> Work to be completed:
From the data below, retype exactly the lines starting with the one that contains "claimed once such" and ending with the one that contains "chain.keyed tc ->", both included.

+++ Data listing +++

(* ===== verification/TrustProps.v ===== *)
(** Properties of the trust core: chain validation, revocation, certificate
    parsing, trust lists. *)
From stdpp Require Import gmap sorting.
From S2P Require Import Prelude StdMap Hex Result Sizes StaticBytes Asn OpenSSL CryptoEc CurvePoint.
From S2P Require Import Concrete CertParse SignedMessage SignedEnvelope Revocation TrustChain.
From S2P Require Import TrustList Scenario.
Import scenario.

(** ** Chain validation *)

Section chain.
Context {ossl : OpenSSL}.

(** C1: [TrustChain::validate_chain] answers true exactly when the certificate heads
    a chain of one or two links to a self-signed root in the store: every
    certificate valid at the time, signed by the certificate its issuer digest names
    and not on its issuer's CRL, the root not on its own. *)
Theorem validate_chain_correct tc hp c now :
  chain.validate_chain tc hp c now = true <->
  chain.trusted tc hp now 1 c \/ chain.trusted tc hp now 2 c.
Proof. apply chain.validate_chain_iff. Qed.

(** C2: once a CRL that is not stale has been applied to the revocation store a trust
    store points to, every certificate of the issuer of that CRL which the CRL lists
    fails validation at any time, whatever else the two stores hold (the trust store
    files certificates under their own identifiers, as [add_cert] does); and it goes on
    failing after any later CRLs, stale ones and those of other issuers included, as
    long as every later CRL of the issuer that is not stale lists it too. Nothing is
    claimed once such a CRL omits it, nor of listed certificates of other issuers. *)
Theorem revoked_certificate_rejected tc hp l st crl tai later c now :
  chain.keyed tc -> revocation_ tc = Some l ->
  ~ store.stale crl tai -> issuer_hid8 crl = issuer_hash_id_8 c -> hashed_id_8 c ∈ revoked crl ->
  Forall (store.keeps (issuer_hash_id_8 c) (hashed_id_8 c)) later ->
  hp l = store.apply_all (store.apply st crl tai).2 later ->
  chain.validate_chain tc hp c now = false.
Proof.
  intros Hk Hl Hs Hi Hc Hlater Hhp. eapply chain.validate_revoked; [done..|]. rewrite Hhp.
  apply store.apply_all_keeps; [done|]. rewrite store.apply_fresh by done. simpl.
  rewrite store.is_revoked_insert, decide_True by done.
  by rewrite bool_decide_eq_true, elem_of_list_to_set.
Qed.

(** validation is stable: adding a certificate under an identifier that was free,
    and removing revocations, never turns a valid certificate into an invalid one. *)
Theorem validate_chain_stable tc hp hp' ci c now :
  chain.find_by_hashed_id_8 tc (hashed_id_8 ci) = None ->
  (forall l i h, store.is_revoked (hp l) i h = false -> store.is_revoked (hp' l) i h = false) ->
  chain.validate_chain tc hp c now = true ->
  chain.validate_chain (chain.add_cert tc ci) hp' c now = true.
Proof.
  intros Hf Hrev. rewrite !chain.validate_chain_iff.
  assert (Hm : forall n, chain.trusted tc hp now n c -> chain.trusted (chain.add_cert tc ci) hp' now n c).
  { intros n. apply chain.trusted_mono; [by apply insert_subseteq|].
    unfold chain.is_revoked_by_issuer. intros a b. simpl. destruct (revocation_ tc); auto. }
  intros [H|H]; auto.
Qed.

End chain.

Section chain_witness.
#[local] Existing Instance ToyOpenSSL.
#[local] Existing Instance s_tbs_codec.
#[local] Existing Instance s_cert_codec.

Definition w_chain : TrustChain := chain.set_revocation_store s_chain (Some 1%positive).
Definition w_crl : CrlContents := MkCrlContents (hashed_id_8 aa_ci) 1 0 [hashed_id_8 at_ci].

(** Later: a list of another issuer, and the same list again. *)
Definition w_later : list (CrlContents * Z) :=
  [(MkCrlContents (hashed_id_8 ea_ci) 1 0 [], 60%Z); (w_crl, 70%Z)].

Lemma revoked_certificate_rejected_witness :
  chain.validate_chain w_chain (fun _ => store.empty_store) at_ci 100 = true /\
  chain.validate_chain w_chain
    (fun _ => store.apply_all (store.apply store.empty_store w_crl 50).2 w_later) at_ci 100 = false.
Proof.
  split; [vm_compute; reflexivity|].
  apply (revoked_certificate_rejected w_chain _ 1%positive store.empty_store w_crl 50 w_later).
  - unfold chain.keyed, w_chain, s_chain.
    apply (chain.keyed_add_cert (chain.add_cert chain.empty_chain rca_ci)).
    apply (chain.keyed_add_cert chain.empty_chain). apply chain.keyed_empty.
  - reflexivity.
  - intros [H _]. vm_compute in H. discriminate H.
  - vm_compute. reflexivity.
  - apply list_elem_of_singleton. reflexivity.
  - constructor; [|constructor; [|constructor]].
    + intros H. vm_compute in H. discriminate H.
    + intros _ _. apply list_elem_of_singleton. reflexivity.
  - reflexivity.
Defined.

Lemma validate_chain_stable_witness :
  chain.validate_chain (chain.add_cert s_chain ea_ci) (fun _ => store.empty_store) at_ci 100 = true.
Proof.
  apply (validate_chain_stable s_chain (fun _ => store.empty_store)).
  - vm_compute. reflexivity.
  - intros l i h H. exact H.
  - vm_compute. reflexivity.
Defined.

End chain_witness.

(** ** Building and parsing certificates *)

Section certs.
Context {ossl : OpenSSL} {ossl_ok : OpenSSLOk}.
Context {cb : Codec CertificateBase} {cb_ok : CodecOk CertificateBase}.
Context {tb : Codec ToBeSignedCertificate} {junk : Uninit}.

(** C29: a hierarchy made by [cert_utils::build_root_cert] and [build_signed_cert]
    (root, CA signed by the root, ticket signed by the CA) validates for its whole
    period of thirty years, once root and CA are in the store. *)
Theorem built_hierarchy_validates rname rpub rpriv g0 g1 root aname apub apriv g2 g3 aa
    tname tpub g4 g5 ticket now hp :
  is_keypair NistP256 rpriv rpub -> is_keypair NistP256 apriv apub ->
  cert_utils.build_root_cert rname rpub rpriv g0 = (Some root, g1) ->
  cert_utils.build_signed_cert aname apub rpriv (hashed_id_8 root) true false
    (sb.to_vector (cert_bytes root)) g2 = (Some aa, g3) ->
  cert_utils.build_signed_cert tname tpub apriv (hashed_id_8 aa) false false
    (sb.to_vector (cert_bytes aa)) g4 = (Some ticket, g5) ->
  hashed_id_8 root <> hashed_id_8 aa -> (0 <= now < 30 * kYearSeconds)%Z ->
  chain.validate_chain (chain.add_cert (chain.add_cert chain.empty_chain root) aa) hp ticket now = true.
Proof. apply cert_utils.built_chain_trusted. Qed.

(** [cert::from_coer] reads back what [build_signed_cert] wrote: identifier, wire
    bytes, keys, signature, curve, hash, issuer and validity of the parsed
    certificate are those of the one that was built. *)
Theorem parse_built_certificate name spk spriv ipriv ipub ih ca ss icb g ci g' :
  is_keypair NistP256 ipriv ipub -> is_keypair NistP256 spriv spk -> length ih = kHashedId8Len ->
  cert_utils.build_signed_cert name spk ipriv ih ca ss icb g = (Some ci, g') ->
  let p := cert.from_coer (sb.to_vector (cert_bytes ci)) in
  hashed_id_8 p = hashed_id_8 ci /\
  sb.to_vector (cert_bytes p) = sb.to_vector (cert_bytes ci) /\
  sb.to_vector (public_key p) = sb.to_vector (public_key ci) /\
  sb.to_vector (tbs_bytes p) = sb.to_vector (tbs_bytes ci) /\
  sb.to_vector (signature_r p) = sb.to_vector (signature_r ci) /\
  sb.to_vector (signature_s p) = sb.to_vector (signature_s ci) /\
  curve p = curve ci /\ issuer_hash p = issuer_hash ci /\ is_self_signed p = is_self_signed ci /\
  (ss = false -> issuer_hash_id_8 p = issuer_hash_id_8 ci) /\
  validity_start p = validity_start ci /\
  validity_duration_seconds p = validity_duration_seconds ci.
Proof. apply cert_utils.parse_built_cert. Qed.

(** C39: whatever bytes arrive, [cert::from_coer] returns a well-formed certificate:
    all buffers within capacity, an 8-byte identifier, both signature components of
    the same length, an encryption key on a 256-bit curve, a 32-bit start. The wire
    bytes are kept whole or not at all. *)
Theorem parsed_certificate_wf b :
  cert.cert_wf (cert.from_coer b) /\
  (sb.to_vector (cert_bytes (cert.from_coer b)) = b \/
   sb.to_vector (cert_bytes (cert.from_coer b)) = []).
Proof.
  split; [apply cert.from_coer_wf|]. rewrite cert.from_coer_cert_bytes.
  destruct (coer.decode b); [|by right]. destruct (_ <=? _); auto.
Qed.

+++

> Exercise response:
    claimed once such a CRL omits it, nor of listed certificates of other issuers. *)
Theorem revoked_certificate_rejected tc hp l st crl tai later c now :
  chain.keyed tc -> revocation_ tc = Some l ->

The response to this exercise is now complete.